## What you have to do
Only one span of the listing below is wanted: the lines from the one with "(** An entry" through the one with "cs_same_at : forall", reproduced exactly, both ends kept.

────────

(* ===== verification/Pit.v ===== *)
(** * The Pending Interest Table

    The invariant of the PIT half of [PitCsTree] and what every PIT operation
    does to the set of pending entries: they are found by name, selectors and
    forwarding hint, by token, and by the prefixes of a Data name.  The Content
    Store half is framed: [cs_same] is what these operations keep of it, and
    [pit_same] what the Content Store operations keep of this half. *)
From S2P Require Import Prelude.
From S2P Require Import Enc.
From S2P Require Import NameTree.
From S2P Require Import Arena.
From S2P Require PQueue.
From S2P Require Import Packet.
From S2P Require Import PitCs.
From S2P Require Import PitTree.

(** ** Specification state *)

Definition entries_at (T : PitCsTree) (n : Name) : list nat := pitEntries (cont (tree T) n).
Definition cs_at (T : PitCsTree) (n : Name) : option nat := csEntry (cont (tree T) n).

(** An entry is pending while the node of its name lists it. *)
Definition live (T : PitCsTree) (e : nat) : Prop :=
  exists p, pits T !! e = Some p /\ e ∈ entries_at T (encname p).

(** What distinguishes pending entries: aggregation is by this key. *)
Definition pit_key := (Name * bool * bool * Name)%type.
Definition key_of (p : nameTreePitEntry) : pit_key :=
  (encname p, canBePrefix p, mustBeFresh p, nm (forwardingHintNew p)).
Definition interest_key (i : Interest) (hint : goname) : pit_key :=
  (NameV i, CanBePrefixV i, MustBeFreshV i, nm hint).

(** The parts of an entry that never change. *)
Definition static (p : nameTreePitEntry) := (key_of p, token p, pit_node p).

Section theory.
Context `{EncLaws}.

Record pit_ok (T : PitCsTree) : Prop := {
  pit_tree : tree_ok (tree T);
  pit_entry : forall n e, e ∈ entries_at T n -> exists p, pits T !! e = Some p /\ encname p = n /\
    node_of (tree T) n = Some (pit_node p) /\ universe n;
  pit_nodup : forall n, NoDup (entries_at T n);
  pit_keys : forall e1 e2 p1 p2, live T e1 -> live T e2 -> pits T !! e1 = Some p1 -> pits T !! e2 = Some p2 ->
    key_of p1 = key_of p2 -> e1 = e2;
  pit_tokens : forall t e, pitTokenMap T !! t = Some e <-> exists p, live T e /\ pits T !! e = Some p /\ token p = t;
  pit_count : nPitEntries T = Z.of_nat (size (pitTokenMap T));
  pit_bound : forall e p, pits T !! e = Some p -> e < next_pit T }.

(** What an operation on one half keeps of the other. *)
Record cs_same (T T' : PitCsTree) : Prop := {
  cs_same_tree : tree_ok (tree T) -> tree_ok (tree T');
  cs_same_at : forall n, cs_at T' n = cs_at T n;
  cs_same_node : forall n i, node_of (tree T) n = Some i -> cs_at T n <> None -> node_of (tree T') n = Some i;
  cs_same_css : css T' = css T;
  cs_same_next : next_cs T' = next_cs T;
  cs_same_count : nCsEntries T' = nCsEntries T;
  cs_same_lru : csReplacement T' = csReplacement T;
  cs_same_map : csMap T' = csMap T }.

────────

## Response
(** An entry is pending while the node of its name lists it. *)
Definition live (T : PitCsTree) (e : nat) : Prop :=
  exists p, pits T !! e = Some p /\ e ∈ entries_at T (encname p).

(** What distinguishes pending entries: aggregation is by this key. *)
Definition pit_key := (Name * bool * bool * Name)%type.
Definition key_of (p : nameTreePitEntry) : pit_key :=
  (encname p, canBePrefix p, mustBeFresh p, nm (forwardingHintNew p)).
Definition interest_key (i : Interest) (hint : goname) : pit_key :=
  (NameV i, CanBePrefixV i, MustBeFreshV i, nm hint).

(** The parts of an entry that never change. *)
Definition static (p : nameTreePitEntry) := (key_of p, token p, pit_node p).

Section theory.
Context `{EncLaws}.

Record pit_ok (T : PitCsTree) : Prop := {
  pit_tree : tree_ok (tree T);
  pit_entry : forall n e, e ∈ entries_at T n -> exists p, pits T !! e = Some p /\ encname p = n /\
    node_of (tree T) n = Some (pit_node p) /\ universe n;
  pit_nodup : forall n, NoDup (entries_at T n);
  pit_keys : forall e1 e2 p1 p2, live T e1 -> live T e2 -> pits T !! e1 = Some p1 -> pits T !! e2 = Some p2 ->
    key_of p1 = key_of p2 -> e1 = e2;
  pit_tokens : forall t e, pitTokenMap T !! t = Some e <-> exists p, live T e /\ pits T !! e = Some p /\ token p = t;
  pit_count : nPitEntries T = Z.of_nat (size (pitTokenMap T));
  pit_bound : forall e p, pits T !! e = Some p -> e < next_pit T }.

(** What an operation on one half keeps of the other. *)
Record cs_same (T T' : PitCsTree) : Prop := {
  cs_same_tree : tree_ok (tree T) -> tree_ok (tree T');
  cs_same_at : forall n, cs_at T' n = cs_at T n;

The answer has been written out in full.